I find all the stuff!


----------



## Slayer2003 (Jun 4, 2003)

they still look good IMO, but im still scared about rain like the hood mike makes, and around here, snow also :-/


----------



## xt_out (Jun 23, 2003)

those are cool! im not concerned about rain/snow. i was with my hood, but the snow just gathers at the mesh and can easily be brushed away. absolutely no snow is getting in my engine bay and i dont think rain has been bad either.


----------



## SlowestRice (Sep 14, 2002)

Got any new pics of your hood XT? Like on your car already?


----------



## xt_out (Jun 23, 2003)

oh hell yizeah!!!! hood was on the day i got it. im waiting for my new grill to take more pics!!! meanwhile, i've put the stock white grill back on while im waiting for my syndicate grill and selling the chrome one.


----------



## Shawn (Sep 18, 2002)

Those fenders are bad as hell


----------



## JayL1967 (Apr 30, 2002)

I like those fenders


----------



## 1CLNB14 (Apr 30, 2002)

Those are alright, better than the Z3's...
I'll wait for Mikes


----------



## ScorchN200SX (Aug 13, 2002)

Different but every one else will have them. and I have yet to see them on a car to see how it affects the rest of the look of the car. They look to angular and look like it would screw up the natural lines. But thats just Me! :thumbup:


----------



## dry (Oct 21, 2002)

Z3's are also 130 dollars cheaper...


----------



## xdrian (Jan 15, 2004)

Damn, those are nice fenders! If the price only went down id buy them.


----------



## Token Moron (Mar 28, 2003)

those fenders are nice......but they would look way overdone on a regualr car......those kinda fenders will only go with an aggressive body kit.


----------



## blazin_injun (Mar 14, 2003)

..Nice.. ..I like 'em :thumbup: :thumbup: ..not too sure about the price though..


----------



## samo (Apr 30, 2002)

DryBoy said:


> Z3's are also 130 dollars cheaper...


...and 130 times uglier.


----------



## dry (Oct 21, 2002)

whereas I cant say I agree with you entirely, I dont disagree with you either... Personally I have yet to see an impressive aftermarket fender design for most any car, most I find cheesy or ugly, however it will be cool to see a design made specifically for our car rather than for all cars.


----------



## OPIUM (Aug 18, 2002)

Stock fenders are wayyy better


----------



## 1CLNB14 (Apr 30, 2002)

While I will not claim the Z3's to be ugly, I will say that they are pretty played out in the show scene.

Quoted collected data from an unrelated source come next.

Lemma fdm_point_spec data P V p (v : nat) row :
  shapes data P V → valid P p → valid P (p + 1) → valid P (p - 1) → (v < V)%nat →
  result data !! pos_of P p = Some row →
  fdm_point p (Z.of_nat v) data
  = (set_result (<[pos_of P p := <[v := fdm_value data p (Z.of_nat v)]> row]>
                   (result data)) data, Ok tt).
Proof.
  intros Hsh Hp Hup Hdown Hv Hrow. unfold fdm_point.
  pose proof (vG_rows _ _ _ Hsh) as HvG.
  rewrite (item_valid []) by (rewrite HvG; by apply valid_nat).
  cbn [mbind outcome_bind].
  assert (at_ [] (vG data) (Z.of_nat v) ∈ vG data) as Hin.
  { apply at_elem_of. rewrite HvG. by apply valid_nat. }
  pose proof (vG_cols _ _ _ Hsh) as Hc. eapply Forall_forall in Hc; [|exact Hin].
  rewrite bcast_same by done. cbn [mbind outcome_bind].
  assert (item (zip_with Qplus (at_ [] (vG data) (Z.of_nat v)) (velocity_offset data)) 0
          = Ok (pv0 data (Z.of_nat v))) as ->.
  { pose proof (offset_dims _ _ _ Hsh) as Ho. unfold pv0, entry.
    rewrite !at_zero_hd.
    destruct (at_ [] (vG data) (Z.of_nat v)) as [|x xs],
             (velocity_offset data) as [|o os]; try done. }
  cbn [mbind outcome_bind].
  pose proof (state_rows _ _ _ Hsh) as HP. pose proof (state_cols _ _ _ Hsh) as HC.
  assert (∀ x, store_entry (result data) p (Z.of_nat v) x
               = Ok (<[pos_of P p := <[v := x]> row]> (result data))) as Hstore.
  { intros x. unfold store_entry. rewrite (result_rows _ _ _ Hsh).
    rewrite norm_index_valid by done. cbn [mbind outcome_bind]. rewrite Hrow.
    assert (length row = V) as ->.
    { pose proof (result_cols _ _ _ Hsh) as Hrc.
      eapply Forall_forall in Hrc; [exact Hrc|]. by eapply list_elem_of_lookup_2. }
    rewrite norm_index_valid by (by apply valid_nat). cbn [mbind outcome_bind].
    by rewrite pos_of_nat. }
  unfold fdm_value.
  destruct (Qle_bool (pv0 data (Z.of_nat v)) 0) eqn:Hle.
  - rewrite !(entry_at_spec _ P V) by done. cbn [mbind outcome_bind].
    by rewrite Hstore.
  - assert (Qltb 0 (pv0 data (Z.of_nat v)) = true) as ->.
    { unfold Qltb. by rewrite Hle. }
    rewrite !(entry_at_spec _ P V) by done. cbn [mbind outcome_bind].
    by rewrite Hstore.
Qed.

I don't see an entire paint job in my near future, so I'll be waiting on any fenders.


----------



## samo (Apr 30, 2002)

I've seen a few cars where Z3 fenders look good, but in general, I don't like 'em. Like Sean said, there's as many cars with Z3s as there are cars with 'Tezzas. It's done, I think. Time for something new.


----------



## sentra94jwt (Oct 24, 2003)

does there is anything like this for the b 13 ??? hood fender and metallic grill??????


----------



## samo (Apr 30, 2002)

Aftermarket fenders for the B13 are nonexistant, but there are hoods you can get (Fiber Images carbon fiber is one) and there are also upgrades you can do to the lights/grille. The Tsuru headlight setup really cleans up the look of the front of the B13. You can also gut your stock grille and fill it with mesh, which is what I had on my old B13.


----------



## sentra94jwt (Oct 24, 2003)

samo said:


> Aftermarket fenders for the B13 are nonexistant, but there are hoods you can get (Fiber Images carbon fiber is one) and there are also upgrades you can do to the lights/grille. The Tsuru headlight setup really cleans up the look of the front of the B13. You can also gut your stock grille and fill it with mesh, which is what I had on my old B13.

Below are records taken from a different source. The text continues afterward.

Lemma query_string_exactly_for_the_spellings_of_get_witness :
  (data (buildConfig client "Get" "/api/v3/time" [("a", VNum 1); ("b", VStr "x y")])
   = None /\
   url (buildConfig client "Get" "/api/v3/time" [("a", VNum 1); ("b", VStr "x y")])
   = "https://api.binance.com/api/v3/time?a=1&b=x%20y") /\
  (data (buildConfig client "" "/api/v3/time" [("a", VNum 1)])
   = Some [("a", VNum 1)] /\
   url (buildConfig client "" "/api/v3/time" [("a", VNum 1)])
   = "https://api.binance.com/api/v3/time").
Proof.
  split.
  - refine (proj1 (query_string_exactly_for_the_spellings_of_get client "Get"
                     "/api/v3/time" [("a", VNum 1); ("b", VStr "x y")]) _).
    simpl. tauto.
  - refine (proj1 (proj2 (query_string_exactly_for_the_spellings_of_get client
                            "" "/api/v3/time" [("a", VNum 1)])) _).
    simpl. intuition discriminate.
Defined.

(** ** The constructor's base URL, and the start of the application *)

(** An instance sends to [BINANCE_BASE_URL] when that is set and not
    empty, and to [https://api.binance.com] otherwise; an empty override is
    ignored. *)
Theorem constructor_base_url (env : environment) (this : t) :
  constructor env = inr this ->
  baseURL this
  = match env "BINANCE_BASE_URL" with
    | Some u => if (u =? "")%string then "https://api.binance.com" else u
    | None => "https://api.binance.com"
    end.
Proof.
  unfold constructor, process_env.
  destruct (negb _ || negb _); [discriminate|].
  intros E. injection E as <-. cbn [baseURL].
  destruct (env "BINANCE_BASE_URL") as [u|]; [|reflexivity].
  unfold or_else. cbn [truthy]. now destruct (u =? "")%string.
Qed.

Lemma constructor_base_url_witness :
  exists this,
    constructor (fun name => if (name =? "BINANCE_BASE_URL")%string
                             then Some "" else Some "K") = inr this /\
    baseURL this = "https://api.binance.com".
Proof.
  exists (mk "K" "K" "https://api.binance.com"). split; [reflexivity|].
  exact (constructor_base_url
           (fun name => if (name =? "BINANCE_BASE_URL")%string then Some ""
                        else Some "K")
           (mk "K" "K" "https://api.binance.com") eq_refl).
Defined.

(** The start-up check agrees with the constructor, so its error branch is
    dead: the list of missing variables is empty exactly when the constructor
    returns, and because the routes construct the instance before the server
    listens, a start that gets to listen never finds a variable missing, and a
    start with a variable missing ends in the constructor's throw. *)
Theorem start_never_reports_a_missing_variable (env : environment) :
  (Application.missingVars env = [] <-> exists this, constructor env = inr this) /\
  (forall missing, Application.start env = Application.Listening missing ->
                   missing = []) /\
  (Application.missingVars env <> [] ->
   Application.start env
   = Application.Crashed
       "Binance API credentials not found in environment variables").
Proof.
  unfold Application.start, Application.missingVars, Application.requiredVars,
    constructor, process_env. cbn [filter].
  destruct (env "BINANCE_API_KEY") as [k|]; cbn [truthy negb orb];
    [destruct (String.eqb_spec k "") as [->|Nk]|];
    (destruct (env "BINANCE_API_SECRET") as [s|]; cbn [truthy negb orb];
     [destruct (String.eqb_spec s "") as [->|Ns]|]);
    cbn [negb orb];
    (split; [split; [intros H; try discriminate H; eauto
                    |intros [this H]; try discriminate H; reflexivity]
            |split; [intros missing H; try discriminate H; congruence
                    |intros H; try reflexivity; congruence]]).
Qed.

iv'e seen these product but i was looking for something different like the metallic grill,and th vent on the hood


----------



## samo (Apr 30, 2002)

By metallic grille, I'm guessing you mean chrome? There's no B13 chrome grille that I know of. You could have yours chrome-dipped, though. Vented hoods also don't exist for the B13 yet, but molding in a vent would be easy for any good bodyshop.


----------



## Katana200sx (May 13, 2002)

i agree with ya'll on things being played out. i remember back when i wanted altezza's bc not many people had them...of course that was when i wanted a 12 foot wing..thank god i grew out of that. those fenders are nice for now..till i go to nopi in sept and see them on all the cars. i think a fender like those on the buick GNx would be great on a show car.


----------



## nissanlucino (Aug 25, 2002)

does anybody know where to get them besides this damn auction?
I cant get em because i live too far away!!


----------



## LIUSPEED (May 29, 2002)

sorry bro.. nope.


----------



## Ninety-Nine SE-L (May 5, 2002)

LIUSPEED said:


> SLR FENDERS !!! WOW !


I jus bought a set, it should come in soon, I jus couldn't wait till Mike finishes his. I'll take pix as things progress.


----------



## SlowestRice (Sep 14, 2002)

You get them off of ebay?


----------



## Chuck (Nov 19, 2003)

lol, DAMN MIKE, YOU GOT OWNED BY [email protected]!!!!... jk... they seem relativly the same, except mikes are more contoured to the cars shape/lines... but same basic theory


----------



## 1CLNB14 (Apr 30, 2002)

Mikes are 100% better, IMHO....

The new AeroGear ones look like they just blasted the same vent into a bunch of different fenders. 
I like the contoured lines on Mikes much more, and seeing that I can't get my car re-painted anytime soon, I'll just wait for his.

I still want to see what these look like on the car....


----------



## Ninety-Nine SE-L (May 5, 2002)

I really did want Mikes, but time is more important right now. I'm not waiting till summer to fix my car.

I don't care about the bodylines, I'm pretty much shaving the bodylines anyway.


----------